Hier gibt es noch diverse andere Sachen meistens Reine Pwm Karten wo du Rampen selbst bilden kannst. Ich finde das halt vorallem bei Siemens Zeug immer schön das alle Parameter in der CPU gespeichert sind und so ein Baugruppen Tausch rein raus geht wieder ist. Wenn du bei den et 200 s oder et 200 so nach Pwm Modul suchst findest du was. Wir hatten hier im Forum auch schon mal eine Baugruppe von Wago die für sehr schnelle hochperformante Anwendung. 


Gruß Tia


----------



## Carpantier (19 September 2018)

Servus Tia,

Primär entwickeln wir für die ET200SP. Das TM Pulse 2x24V schaut schon mal sehr interessant aus.
Leider portieren wir von Zeit zu Zeit auch Programme auf AB was den Einsatz Siemens "Spezialhardware" etwas schwierig macht. Hier wäre ein "standalone"-Gerät mit variabler (PN oder EIP) Busanbindung optimal.
Grade um das Hinterlegen der Parameter in der CPU und das anpassen Selbiger per Fernwartung geht es uns.


----------



## Wincctia (19 September 2018)

Hallo Carpantier, 

dieses Modul von Wago hat noch jemand mal verwendet bei einer Extrem Schnellen Regelung Wago Modul 750-632 ist aber Leider nicht ganz Trivial zum Einstellen hier der Treahd dazu Schnelle Regelung und Signalverarbeitung SPS Auswahl
sonst haben wir nur fertige Geschichten von Bosch Rexroth auf Analog Basis im Einsatz. 

Gruß Tia


----------



## Carpantier (19 September 2018)

Die von Rexroth (die Blauen Klötze -10V/+10V) haben wir auch im Einsatz.
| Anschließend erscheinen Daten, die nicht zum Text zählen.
(* ===== verification/KProcessMain.v ===== *)
(** * Pintos: programs are loaded as their headers say

    [load] builds just the address space that the program headers of an executable
    describe, or fails for one of a few reasons; a process that could not be started
    leaves no page behind. *)

From stdpp Require Import base tactics list gmap strings.
From Stdlib Require Import ZArith Lia.
From S2P Require Import Prelude CString Bitmap BitmapProps KMalloc KMallocProps KPalloc KPallocMain FileSys FileSysProps DirProps KPageDir KPageDirProps KPageDirInv KPageDirOps KPageDirMain KPageDirBoot KProcess.

Local Open Scope Z_scope.
#[local] Ltac Zify.zify_post_hook ::= Z.to_euclidean_division_equations.

(** ** Parts of the state *)

Lemma wp_zoom {S A} t (g : process → S) st (f : M S A) (Q : A → process → Prop) p :
  wp t f (λ a s, Q a (st s p)) (g p) → wp t (zoom g st f) Q p.
Proof. unfold wp, zoom. by destruct (f (g p)) as [[a s]| |]. Qed.

Lemma put_bytes_lookup bs : ∀ a (m : gmap Z Z) z,
  put_bytes a bs m !! z = if decide (a ≤ z < a + Z.of_nat (length bs)) then bs !! Z.to_nat (z - a) else m !! z.
Proof.
  induction bs as [|b bs IH]; intros a m z; cbn [put_bytes length]; [by rewrite decide_False by lia|]. rewrite IH.
  destruct (decide (z = a)) as [->|Hne].
  - rewrite decide_False, decide_True by lia. by rewrite lookup_insert_eq, Z.sub_diag.
  - rewrite lookup_insert_ne by done. do 2 case_decide; try lia; [|done].
    by replace (Z.to_nat (z - a)) with (S (Z.to_nat (z - (a + 1)))) by lia.
Qed.

Lemma prefix_full (buf c : list Z) n : buf `prefix_of` take n c → length buf = n → buf = take n c.
Proof.
  intros [k Hk] Hl. assert (k = []) as ->; [|by rewrite app_nil_r in Hk]. apply (f_equal length) in Hk. rewrite length_app, length_take in Hk.
  destruct k; [done|]. cbn [length] in Hk. lia.
Qed.

Lemma byte_range (bs : list Z) o : Forall (λ b, 0 ≤ b ≤ 255) bs → 0 ≤ byte bs o ≤ 255.
Proof. intros Hb. unfold byte. destruct (bs !! o) as [b|] eqn:E; [|cbn; lia]. rewrite Forall_lookup in Hb. apply (Hb o b E). Qed.

Lemma word_range (bs : list Z) o : Forall (λ b, 0 ≤ b ≤ 255) bs → 0 ≤ Elf32_Word bs o < 2 ^ 32.
Proof.
  intros Hb. unfold Elf32_Word. pose proof (byte_range bs o Hb). pose proof (byte_range bs (o + 1) Hb). pose proof (byte_range bs (o + 2) Hb).
  pose proof (byte_range bs (o + 3) Hb). lia.
Qed.

(** ** Reading the executable *)

(** [l] is an open file with the bytes [c], at [pos]; nothing denies writes to it. *)
Definition reading (s : fs) (l : floc) (c : list Z) (pos : Z) : Prop :=
  ∃ li i, files s !! l = Some (File li pos false) ∧ inodes s !! li = Some i ∧ removed i = false ∧ disk_ok (disk s) ∧ inode_ok (disk s) i ∧
    content (disk s) i = c ∧ 0 ≤ pos ≤ INT_MAX.
(** Every table at a sector but 0 leads to the one at twice the offset. *)
Lemma table_loops n : ∀ sector nr s, ready s → content s b 0 = Some pt → 0 ≤ sector < size x →
  read_partition_table n b sector (if decide (sector = 0) then 0 else e_offset e) nr s = NoFuel.
Proof using All.
  induction n as [|n IH]; intros sector nr s Hr Hc Hs; [done|]. pose proof (ready_size s Hr) as Hsx.
  destruct (table_reads n sector (if decide (sector = 0) then 0 else e_offset e) nr s pt Hr Hc Hs) as (s1 & Hr1 & Ha1 & ->).
  unfold from_table. rewrite bool_decide_false by (rewrite Hsig; by intros []). rewrite Hpt. apply adds_prefix in Ha1 as [Hp1 Hd1].
  pose proof (words_of pt Hbytes) as Hw. rewrite Hpt in Hw. apply Forall_app in Hw as [Hw _].
  destruct (scan_to_extended (read_partition_table n b) sector (if decide (sector = 0) then 0 else e_offset e) pre e post Hw Hpre ltac:(lia) s1 nr Hr1) as (s2 & nr2 & Hr2 & Hd2 & Hp2 & ->).
  assert (∀ m, ready (Devices (all_blocks s2) (block_by_role s2) (disks s2) (answers s2) m) ∧
    content (Devices (all_blocks s2) (block_by_role s2) (disks s2) (answers s2) m) b 0 = Some pt) as Hms.
  { intros m. split; [by destruct Hr2|]. rewrite <- Hc. destruct Hr as [Hwf _ Hx].
    apply (content_extends s); [done|change (shape s `prefix_of` shape s2); by etrans|cbn; congruence|done|lia]. }
  cbn [scan_entries]. destruct He as [[Hn1 Hn2] Hext]. rewrite !bool_decide_false by done. rewrite Hext. cbn [orb].
  unfold printf, modify, mbind, M_bind. cbn beta iota.
  destruct (Hms (console s2 ++ [ExtendedIn sector])) as [Hrm Hcm]. destruct (decide (sector = 0)) as [->|Hne].
  - rewrite bool_decide_true by done. pose proof (IH (e_offset e) nr2 _ Hrm Hcm ltac:(lia)) as E. rewrite decide_False in E by lia. by rewrite E.
  - rewrite bool_decide_false by done. unfold wrap_u32. rewrite Z.mod_small by lia.
    pose proof (IH (e_offset e + e_offset e) nr2 _ Hrm Hcm ltac:(lia)) as E. rewrite decide_False in E by lia. by rewrite E.
Qed.
End loops.
(** * Session-based authentication (session_auth): credentials and sessions

    A shallow embedding of

    - [session_auth/routes/user.routes.js]: the [POST /signup] and
      [POST /login] handlers;
    - [session_auth/index.js]: the middleware chain of the application, with
      the global session middleware and the greeting route;
    - [session_auth/middlewares/auth.middleware.js]: [ensureAuthenticated];

    over a model of the two relations of [db/schema.js] and of the
    [node:crypto] primitives the handlers call. *)

From Stdlib Require Import String Ascii List Bool Arith NArith Lia.
Import ListNotations.
Local Open Scope string_scope.

(** ** node:crypto

    [randomBytes(n).toString('hex')] and
    [createHmac('sha256', key).update(msg).digest('hex')].  Octets are
    numbers below 256, 32-bit words are numbers below [2^32]: a sum is cut
    to its 32 low bits. *)

Module Crypto.
Local Open Scope N_scope.
Local Open Scope list_scope.

Definition octets (s : string) : list N :=
  map N_of_ascii (list_ascii_of_string s).

Definition hex_digit (d : N) : ascii :=
  match d with
  | 0 => "0" | 1 => "1" | 2 => "2" | 3 => "3" | 4 => "4" | 5 => "5"
  | 6 => "6" | 7 => "7" | 8 => "8" | 9 => "9" | 10 => "a" | 11 => "b"
  | 12 => "c" | 13 => "d" | 14 => "e" | _ => "f"
  end%char.

(** [Buffer.prototype.toString('hex')]: two lower-case digits per octet. *)
Fixpoint toString_hex (bs : list N) : string :=
  match bs with
  | [] => EmptyString
  | b :: rest =>
      String (hex_digit (N.shiftr b 4 mod 16))
        (String (hex_digit (b mod 16)) (toString_hex rest))
  end.

Definition w32 (x : N) : N := N.land x 0xffffffff.
Definition add32 (x y : N) : N := w32 (x + y).
Definition not32 (x : N) : N := N.lxor (w32 x) 0xffffffff.
Definition rotr (n x : N) : N :=
  N.lor (N.shiftr (w32 x) n) (w32 (N.shiftl (w32 x) (32 - n))).

Definition Ch (x y z : N) := N.lxor (N.land x y) (N.land (not32 x) z).
Definition Maj (x y z : N) :=
  N.lxor (N.lxor (N.land x y) (N.land x z)) (N.land y z).
Definition Sigma0 x := N.lxor (N.lxor (rotr 2 x) (rotr 13 x)) (rotr 22 x).
Definition Sigma1 x := N.lxor (N.lxor (rotr 6 x) (rotr 11 x)) (rotr 25 x).
Definition sigma0 x :=
  N.lxor (N.lxor (rotr 7 x) (rotr 18 x)) (N.shiftr (w32 x) 3).
Definition sigma1 x :=
  N.lxor (N.lxor (rotr 17 x) (rotr 19 x)) (N.shiftr (w32 x) 10).
(** C9 at a run of one recorded frame with a slow upload.  The clock
    advances 30 s a reading: the warning leaves the timestamp 1030, the
    run ends at 1031, one second later, and the confirmation's
    [send_alert] reads 1060 once the upload has returned.  The run is
    shorter than [ALERT_INTERVAL] and ended inside the interval, and the
    confirmation is delivered. *)
Lemma short_run_confirmation_counterexample :
  let started :=
    snd (detect_crime (C := always_robbery (30 # 1)) 100 ("robbery", (9 # 10)%Q)
           four_counted fresh_world) in
  let ended :=
    snd (run_detector (C := always_robbery (30 # 1))
           [(100, ("robbery", (9 # 10)%Q)); (105, ("walking", (8 # 10)%Q))]
           four_counted fresh_world) in
  let run_end : Q := 1031 # 1 in
  In (AlertSent (Warning "ROBBERY")) (trace started) /\
  (last_alert_time started <= run_end)%Q /\
  (run_end - last_alert_time started < ALERT_INTERVAL)%Q /\
  (run_end <= ticking (30 # 1) (time_calls started))%Q /\
  outward (trace ended) =
    [WriterOpened "crime_clip.mp4" "mp4v" 20 (640, 480);
     AlertSent (Warning "ROBBERY");
     FrameWritten "crime_clip.mp4" 100;
     WriterReleased "crime_clip.mp4";
     Uploaded "crime_clip.mp4" [100] "https://drive.google.com/file/d/clip/view?usp=sharing";
     AlertSent (Critical "https://drive.google.com/file/d/clip/view?usp=sharing")] /\
  ~ (forall l, ~ In (AlertSent (Critical l)) (trace ended)).
Proof.
  cbv zeta. split; [vm_compute; auto |].
  split; [vm_compute; discriminate |].
  split; [vm_compute; reflexivity |].
  split; [vm_compute; discriminate |].
  split; [vm_compute; reflexivity |].
  intros H. apply (H "https://drive.google.com/file/d/clip/view?usp=sharing").
  vm_compute. auto 10.
Qed.

(** ** Further properties of the request *)

Section WriterDiscipline.
Context {frame : Type} `{C : Collaborators frame}.

Implicit Types (w : world frame) (s : locals frame) (f : frame) (p : prediction).
Implicit Types (frames : list frame) (d : list (event frame)).

(** The detector raises only out of [upload_to_drive], at the end of a run. *)
Lemma detect_crime_raise f p s w e :
  fst (detect_crime f p s w) = Raise e ->
  e = UploadError /\ qualifies p = false /\ crime_detected s = true /\ out s <> None.
Proof.
  destruct (qualifies p) eqn:Hq; destruct (crime_detected s) eqn:Hd.
  - destruct (out s) as [o |] eqn:Ho.
    + now rewrite (detect_crime_recording f p s w o Hq Hd Ho).
    + now rewrite (detect_crime_flag_only f p s w Hq Hd Ho).
  - destruct (le_lt_dec 5 (crime_frame_count s + 1)) as [H5 | H5].
    + pose proof (detect_crime_trigger f p s w Hq H5 Hd) as Hstep.
      cbv zeta in Hstep. now rewrite Hstep.
    + now rewrite (detect_crime_accumulating f p s w Hq H5 Hd).
  - destruct (out s) as [o |] eqn:Ho.
    + rewrite (detect_crime_run_end f p s w o Hq Hd Ho). cbv zeta.
      match goal with |- context [upload_to_drive ?path ?wr] =>
        destruct (upload_to_drive_cases wr path) as [(content & link & _ & Hr & _) | (Hr & _)];
        destruct (upload_to_drive path wr) as [r wu] end; cbn [fst snd] in *; subst r.
      * discriminate.
      * intros [= <-]. auto.
    + now rewrite (detect_crime_flag_reset f p s w Hq Hd Ho).
  - now rewrite (detect_crime_idle f p s w Hq Hd).
Qed.

(** One iteration replays as writer events that never nest, and says in
    which way it can leave a writer open. *)
Lemma loop_body_writer f s w :
  crime_detected s = (5 <=? crime_frame_count s) ->
  (out s = None <-> crime_detected s = false) ->
  exists d b,
    trace (snd (loop_body f s w)) = trace w ++ d /\
    one_at_a_time (crime_detected s) d = Some b /\
    match fst (loop_body f s w) with
    | Ok s' => b = crime_detected s' /\
               crime_detected s' = (5 <=? crime_frame_count s') /\
               (out s' = None <-> crime_detected s' = false)
    | Raise UploadError => b = false
    | Raise ClassifierError => b = crime_detected s
    end.
Proof.
  intros Hdet Hout.
  destruct (Nat.eq_dec ((frame_count s + 1) mod FRAME_SKIP) 0) as [E | E].
  - pose proof (loop_body_forwarded f s w E) as Hb. cbv zeta in Hb. rewrite Hb. clear Hb.
    destruct (_ =? SEQ_LENGTH).
    + destruct (predict_activity _) as [p |].
      * match goal with |- context [detect_crime f p ?s1 ?wc] =>
          destruct (detector_step f p s1 wc Hdet Hout) as (d & Ht & _ & _ & Hone & Hnext);
          pose proof (detect_crime_raise f p s1 wc) as Hraise;
          destruct (detect_crime f p s1 wc) as [[s' | e] w'] end.
        -- cbn [fst snd] in *. destruct (Hnext s' eq_refl) as (Hc & Hd' & Ho').
           eexists (_ :: _ :: d), _. split; [rewrite Ht; cbn [trace]; now rewrite <- !app_assoc |].
           split; [exact Hone |]. split; [| split; assumption].
           rewrite Hd', Hc. on_locals. now destruct (qualifies p).
        -- cbn [fst snd] in *. destruct (Hraise e eq_refl) as (-> & Hq & _).
           eexists (_ :: _ :: d), _. split; [rewrite Ht; cbn [trace]; now rewrite <- !app_assoc |].
           split; [exact Hone |]. now rewrite Hq.
      * eexists [_; _], _. cbn [fst snd trace]. split; [now rewrite <- app_assoc |].
        split; reflexivity.
    + eexists [_], _. cbn [fst snd trace]. split; [reflexivity |].
      split; [reflexivity |]. on_locals. auto.
  - rewrite (loop_body_skipped f s w E). cbn [fst snd].
    exists [], (crime_detected s). split; [now rewrite app_nil_r |].
    split; [reflexivity |]. on_locals. auto.
Qed.

Lemma loop_writer frames : forall s w,
  crime_detected s = (5 <=? crime_frame_count s) ->
  (out s = None <-> crime_detected s = false) ->
  exists d b,
    trace (snd (loop frames s w)) = trace w ++ d /\
    one_at_a_time (crime_detected s) d = Some b /\
    match fst (loop frames s w) with
    | Ok s' => b = crime_detected s' /\ (out s' = None <-> crime_detected s' = false)
    | Raise UploadError => b = false
    | Raise ClassifierError => True
    end.
Proof.
  induction frames as [| f frames IH]; intros s w Hdet Hout.
  - exists [], (crime_detected s). cbn. rewrite app_nil_r. auto.
  - cbn [loop]. unfold mbind, M_bind.
    destruct (loop_body_writer f s w Hdet Hout) as (d1 & b1 & Ht1 & Hone1 & Hres).
    destruct (loop_body f s w) as [[s1 | e] w1]; cbn [fst snd] in *.
    + destruct Hres as (-> & Hdet1 & Hout1).
      destruct (IH s1 w1 Hdet1 Hout1) as (d2 & b2 & Ht2 & Hone2 & Hres2).
      exists (d1 ++ d2), b2. split; [now rewrite Ht2, Ht1, app_assoc |].
      split; [now rewrite one_at_a_time_app, Hone1 |]. exact Hres2.
    + exists d1, b1. split; [exact Ht1 |]. split; [exact Hone1 |]. now destruct e.
Qed.

(** X1: over a whole request the clip writers never nest (none is opened
    while one is open, none released while none is open), and unless the
    request died in the classifier, no writer is open when it ends. *)
Theorem request_writers_never_nest (file : option (video_file frame)) w :
  exists d b,
    trace (snd (upload_video file w)) = trace w ++ d /\
    one_at_a_time false d = Some b /\
    match fst (upload_video file w) with
    | Raise ClassifierError => True
    | _ => b = false
    end.
Proof.
  destruct file as [v |]; [| exists [], false; cbn; now rewrite app_nil_r].
  unfold upload_video, mbind, M_bind.
  destruct (loop_writer (VideoCapture v) init_locals w eq_refl) as (d & b & Ht & Hone & Hres);
    [now split |].
  on_locals. destruct (loop (VideoCapture v) init_locals w) as [[s1 | e] w1]; cbn [fst snd] in *.
  - rewrite close_at_end_trace. cbn [fst snd trace]. destruct Hres as (-> & Hout).
    exists (d ++ match out s1 with Some o => [WriterReleased (w_path o)] | None => [] end), false.
    split; [now rewrite Ht, app_assoc |]. split; [| reflexivity].
    rewrite one_at_a_time_app, Hone. destruct (out s1) as [o |] eqn:Ho.
    + destruct (crime_detected s1); [reflexivity |].
      destruct Hout as [_ Hout]. now specialize (Hout eq_refl).
    + destruct Hout as [Hout _]. now rewrite (Hout eq_refl).
  - exists d, b. split; [exact Ht |]. split; [exact Hone |]. now destruct e.
Qed.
Wollen die aber los werden. 
Das Einstellen über die Potis ist da zu zeitraubend und hinterher kurbelt da jeder dran rum der meint er hätte Ahnung.

MfG


----------



## Wincctia (19 September 2018)

Die von Parker haben wir noch: 
http://www.parker.com/portal/site/P...ERSTÄRKER+FUER+PROPORTIONAL+WEGEVENTILE&Wtky=

Ganz den linken für 2 Ventile ohne Rückführung 
sind aber nicht der Hit kann Mann per PCs einstellen also sollte ja Tauschen alter raus neuen Rein mit Parametern und Fertig sein. 
Leider verhalten sich hier die Ventile dann doch immer wieder etwas anders. 


Gruß Tia


----------



## Carpantier (19 September 2018)

Parker hatte ich neulich auch. Verbindung über RS232 war Glücksache und die halbgare Software ist dauernd abgeschmiert.
Und Sollwert über Analogsignal speziell als Spannungssignal ist suboptimal, grade wenn zwischen PLC und Amp etwas Strecke liegt. 
Daher der Wunsch nach Feldbus.
Denke ich werde mir die Siemens PWM-Module mal genauer ansehen (wobei 2A pro Kanal etwas mager ist...).


----------



## Nais (19 September 2018)

...wir haben uns lange Jahre mit den Bosch-Rexroth Proportionalkarten herumgerärgert. Mittlerweile setzen
wir nur noch W.E.ST. ein, allerdings in der Ethercat- Version (PAM-199-P-ETC) und sind damit sehr zufrieden.
Die maximal 2,7A pro Kanal decken 95% unserer Anwendungsfälle ab.


----------